A surgeon had excised a 1.6-centimeter malignant tumor from her right breast and some lymph glands from under her arm. When all this is finished--after chemo and a six-week course of daily radiation--she will have a 92% chance of complete recovery, but for the moment, the only thing she’s concerned with is that her white blood cell count might be too low.

During our last visit, she was sent home without treatment because of her blood count, and it’s been a long weekend of worrying, of sullen silences, of raging against the body my mother feels has betrayed her and the physicians who can’t work fast enough to make her sickness go away.

So I breathe a silent sigh of relief when a lab assistant comes in and tells us that everything can go ahead as planned.

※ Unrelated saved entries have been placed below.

(** The six rules as the specification words them: each looks at the feature
    vector alone and says what it adds, and [spec_scores] below is the sum of
    the six contributions. *)
Definition spec_rule1 (fv : features) : scores :=
  match Qlt_le_dec 0.25 (green_ratio fv), Qlt_le_dec 0.05 (blue_ratio fv) with
  | left _, left _ => Scores (0.4 + Qmin 0.3 (green_ratio fv)) 0 0 0
  | _, _ => no_contribution
  end.

Definition spec_rule2 (fv : features) : scores :=
  match Qlt_le_dec 0.2 (brown_ratio fv), Qlt_le_dec (green_ratio fv) 0.1 with
  | left _, left _ => Scores 0 (0.4 + Qmin 0.3 (brown_ratio fv)) 0 0
  | _, _ => no_contribution
  end.

Definition spec_rule3 (fv : features) : scores :=
  if Qlt_le_dec 0.4 (blue_ratio fv)
  then Scores 0 0 (0.4 + Qmin 0.3 (blue_ratio fv)) 0
  else no_contribution.

Definition spec_rule4 (fv : features) : scores :=
  if Qlt_le_dec 0.3 (gray_ratio fv) then Scores 0 0 0.2 0.2 else no_contribution.

Definition spec_rule5 (fv : features) : scores :=
  if Qlt_le_dec 500 (texture_variance fv) then Scores 0.2 0 0 0
  else if Qlt_le_dec (texture_variance fv) 100 then Scores 0 0 0 0.3
  else no_contribution.

Definition spec_rule6 (fv : features) : scores :=
  if Qlt_le_dec 10 (edge_density fv) then Scores 0 0.2 0 0.2 else no_contribution.

Definition spec_scores (fv : features) : scores :=
  fold_right scores_add no_contribution
    [ spec_rule1 fv; spec_rule2 fv; spec_rule3 fv;
      spec_rule4 fv; spec_rule5 fv; spec_rule6 fv ].



(** The sentinel prediction of a failed image: class "invalid", confidence
    0.0 and the message under the key "error" of the details. *)
Definition invalid_with (msg : string) (p : ImagePrediction) : Prop :=
  class_name p = "invalid"
  /\ confidence p = 0.0
  /\ details p = [ ("error", VStr msg) ].

(** What the batch loop owes one path: whatever goes wrong for it (the file
    is missing, the decoder raises, the feature extraction raises) ends in the
    sentinel prediction carrying the message of that failure. *)
Definition recovered_locally (fs : filesystem) (path : string)
    (p : ImagePrediction) : Prop :=
  let abs_path := abspath fs path in
  (path_exists fs abs_path = false ->
   invalid_with (String.append "File not found: " abs_path) p)
  /\ (forall e, path_exists fs abs_path = true ->
                load_rgb fs abs_path = inl e ->
                invalid_with (exn_message e) p)
  /\ (forall arr e, path_exists fs abs_path = true ->
                    load_rgb fs abs_path = inr arr ->
                    analyze_array arr = inl e ->
                    invalid_with (exn_message e) p).

(** The predictions that are, and are not, the sentinel. *)
Definition valid_of (ps : list ImagePrediction) : list ImagePrediction :=
  List.filter (fun p => negb (String.eqb (class_name p) "invalid")) ps.


(** Every pixel has three equal channels. *)
Definition gray_pixels (arr : image) : bool :=
  forallb (forallb (fun '(r, g, b) => (r =? g)%Z && (g =? b)%Z)) arr.

(** Every entry of a two-dimensional array is zero. *)
Definition all_zero (xs : list (list Q)) : Prop :=
  Forall (Forall (fun q => q == 0)) xs.

(** ** Further rasters for the examples *)

(** Every channel is an 8-bit value, as [np.array] of an RGB image gives. *)
Definition channels_8bit (arr : image) : bool :=
  forallb (forallb (fun '(r, g, b) =>
    (0 <=? r)%Z && (r <=? 255)%Z && (0 <=? g)%Z && (g <=? 255)%Z
    && (0 <=? b)%Z && (b <=? 255)%Z)) arr.

(** A single row of three gray pixels. *)
Definition strip_image : image := [ [ (90, 90, 90); (90, 90, 90); (90, 90, 90) ] ]%Z.

(** Two files: a one-row strip and the speck raster. *)
Definition edge_fs : filesystem :=
  {| abspath := fun p => p;
     path_exists := fun p =>
       String.eqb p "/img/strip.png" || String.eqb p "/img/speck.png";
     load_rgb := fun p =>
       if String.eqb p "/img/strip.png" then ret strip_image
       else if String.eqb p "/img/speck.png" then ret speck_image
       else raise "No such file or directory" |}.

(** ** Vocabulary for the vote *)

(** How often a class name occurs in a list of names. *)
Definition occurrences (c : string) (names : list string) : nat :=
  length (List.filter (String.eqb c) names).

(** The count a tally holds for a key, 0 when the key is absent
    ([class_counts.get(k, 0)]). *)
Fixpoint tally_get (class_counts : list (string * nat)) (k : string) : nat :=
  match class_counts with
  | [] => 0%nat
  | (k', n) :: rest => if String.eqb k' k then n else tally_get rest k
  end.

(** The distinct names of a list in the order of their first appearance. *)
Definition first_seen (names : list string) : list string :=
  fold_left (fun seen x => if existsb (String.eqb x) seen then seen else seen ++ [x])
            names [].

(** ** JSON values and uncaught exceptions *)

(** A JSON value as the request parser hands it to the endpoint
    ([Dict[str, Any]]); an object keeps its entries in order. *)
#[warnings="-register-all"]
Inductive json :=
| JNull
| JBool (b : bool)
| JInt (n : Z)
| JFloat (x : Q)
| JStr (s : string)
| JList (items : list json)
| JDict (entries : list (string * json)).

(** [d.get(key, default)] on a dict kept as an association list. *)
Fixpoint dict_get {V : Type} (d : list (string * V)) (key : string) (default : V) : V :=
  match d with
  | [] => default
  | (k, v) :: rest => if String.eqb k key then v else dict_get rest key default
  end.

(** [needle in s] for two strings: [needle] occurs in [s] as a substring. *)
Fixpoint str_contains (needle s : string) : bool :=
  String.prefix needle s
  || match s with
     | EmptyString => false
     | String _ rest => str_contains needle rest
     end.

(** [needle in v] for a string [needle]: membership in a list (by [==]),
    substring of a string, key of a dict; any other value is not iterable and
    the test raises [TypeError]. *)
Definition py_in (needle : string) (v : json) : result bool :=
  match v with
  | JList items =>
      ret (existsb (fun x => match x with
                             | JStr s => String.eqb needle s
                             | _ => false
                             end) items)
  | JStr s => ret (str_contains needle s)
  | JDict entries => ret (existsb (fun kv => String.eqb needle (fst kv)) entries)
  | JNull | JBool _ | JInt _ | JFloat _ => raise "argument is not iterable"
  end.

(** How a request ends: with a response, with an [HTTPException] raised by
    the handler, or with an exception nobody catches (the framework answers
    500). *)
Inductive outcome (A : Type) :=
| Returned (a : A)
| Rejected (e : HTTPException)
| Crashed (e : exn).

Arguments Returned {A} a.
Arguments Rejected {A} e.
Arguments Crashed {A} e.

(** ** The health and anomaly endpoints of the image service *)

Module Anomaly.

Record HealthStatus := {
  status : string;
  models_loaded : bool;
  service : string
}.

(** Lines 96-103. *)
Definition health_check (models : gmap string bool) : HealthStatus :=
  {| status := "healthy";
     models_loaded := initialized models;
     service := "mangrove-ai" |}.

Record AnomalyDetectionRequest := {
  reporter_id : string;
  coordinates : list Q;
  options : option (list (string * json))
}.

Record AnomalyFlag := {
  type : string;
  severity : string;
  description : string;
  details : list (string * json)
}.

Record AnomalyDetectionResponse := {
  score : Q;
  flags : list AnomalyFlag;
  isSuspicious : bool;
  analysis : list (string * json)
}.

Definition coordinates_json (request : AnomalyDetectionRequest) : json :=
  JList (map JFloat (coordinates request)).

(** Lines 280-287. *)
Definition check_zero (request : AnomalyDetectionRequest) (lon lat : Q)
    (st : list AnomalyFlag * Q) : list AnomalyFlag * Q :=
  if Qeq_bool lon 0.0 && Qeq_bool lat 0.0
  then (fst st ++ [ {| type := "suspicious_coordinates";
                       severity := "high";
                       description := "Coordinates are exactly (0,0)";
                       details := [ ("coordinates", coordinates_json request) ] |} ],
        snd st + 0.8)
  else st.

(** Lines 290-297. *)
Definition check_range (request : AnomalyDetectionRequest) (lon lat : Q)
    (st : list AnomalyFlag * Q) : list AnomalyFlag * Q :=
  if negb (Qle_bool (-180) lon && Qle_bool lon 180)
     || negb (Qle_bool (-90) lat && Qle_bool lat 90)
  then (fst st ++ [ {| type := "invalid_coordinates";
                       severity := "high";
                       description := "Coordinates outside valid range";
                       details := [ ("coordinates", coordinates_json request) ] |} ],
        snd st + 0.9)
  else st.

(** Lines 276-297: the checks run only on a list of exactly two numbers. *)
Definition check_coordinates (request : AnomalyDetectionRequest)
    (st : list AnomalyFlag * Q) : list AnomalyFlag * Q :=
  match coordinates request with
  | [ lon; lat ] => check_range request lon lat (check_zero request lon lat st)
  | _ => st
  end.

(** Lines 300-307; [request.options] may be [None], and the value under
    "simulate" may be anything. *)
Definition check_frequency (request : AnomalyDetectionRequest)
    (st : list AnomalyFlag * Q) : result (list AnomalyFlag * Q) :=
  match options request with
  | None => raise "'NoneType' object has no attribute 'get'"
  | Some opts =>
      hit <- py_in "high_frequency" (dict_get opts "simulate" (JList [])) ;;
      if hit
      then ret (fst st ++ [ {| type := "frequent_reporter";
                               severity := "medium";
                               description := "High reporting frequency detected";
                               details := [ ("timeframe", JStr "24h");
                                            ("count", JInt 15) ] |} ],
                snd st + 0.4)
      else ret st
  end.

(** Lines 262-320. *)
Definition detect_anomalies (models : gmap string bool)
    (request : AnomalyDetectionRequest) : outcome AnomalyDetectionResponse :=
  if negb (initialized models)
  then Rejected {| status_code := 503; detail := "AI models not loaded" |}
  else
    match check_frequency request (check_coordinates request ([], 0.0)) with
    | inl e => Crashed e
    | inr (flags, score) =>
        Returned {| score := py_round score 3;
                    flags := flags;
                    isSuspicious := Qltb 0.6 score;
                    analysis :=
                      [ ("checks_performed",
                         JList [ JStr "coordinate_validation";
                                 JStr "frequency_analysis" ]);
                        ("reporter_id", JStr (reporter_id request));
                        ("coordinates", coordinates_json request) ] |}
    end.

(** What each kind of flag adds to the score. *)
Definition flag_weight (f : AnomalyFlag) : Q :=
  if String.eqb (type f) "suspicious_coordinates" then 0.8
  else if String.eqb (type f) "invalid_coordinates" then 0.9
  else if String.eqb (type f) "frequent_reporter" then 0.4
  else 0.

(** The coordinates are a pair that is exactly (0, 0) or leaves the valid
    ranges of longitude and latitude. *)
Definition coordinate_anomaly (request : AnomalyDetectionRequest) : Prop :=
  exists lon lat,
    coordinates request = [ lon; lat ]
    /\ ((lon == 0 /\ lat == 0)
        \/ ~ (-180 <= lon <= 180)
        \/ ~ (-90 <= lat <= 90)).

(** The value under "simulate" can be searched. *)
Definition searchable (v : json) : Prop :=
  match v with
  | JList _ | JStr _ | JDict _ => True
  | _ => False
  end.

End Anomaly.

(** ** The stand-alone worker ([ai_worker.py]) *)

Module Worker.

(** The [details] dict of a classified image; the ratios are not rounded. *)
Record details := {
  greenRatio : Q;
  brownRatio : Q;
  blueRatio : Q;
  averageBrightness : Q;
  dimensions : nat * nat
}.

(** The dict [analyze_image] returns, in its two shapes: a classified image
    has the keys class, confidence, model, timestamp and details; a failed one
    has class, confidence, model and error. *)
Inductive prediction :=
| Classified (cls : string) (conf : Q) (model : string)
    (timestamp : option string) (info : details)
| Failed (cls : string) (conf : Q) (model : string) (error : string).

(** [pred.get("class")] and [pred.get("confidence", 0)]; both keys are
    present in either shape. *)
Definition class (p : prediction) : string :=
  match p with
  | Classified cls _ _ _ _ => cls
  | Failed cls _ _ _ => cls
  end.

Definition confidence (p : prediction) : Q :=
  match p with
  | Classified _ conf _ _ _ => conf
  | Failed _ conf _ _ => conf
  end.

As the nurse hangs the drip bag and prepares the solution, my mother puts a pillow over her hand so I won’t have to look at the place where the IV enters her flesh. “I know how squeamish you are about needles,” she says, and flashes me a hollow smile. It’s a small human moment amid the tension, and I find myself touched by her intention, by her attempt to mother me even now.

To see a parent this ill is an unsettling experience. More unsettling even than the first time I realized they didn’t have all the answers. This illness makes me think about my parents’ human frailty, makes me consider the inevitability of them not being around. At the same time, things get complicated, since, disease or no disease, I am still who I am, still burdened with a lifetime’s worth of emotional baggage, with that peculiar parent-child dichotomy of resentment and love.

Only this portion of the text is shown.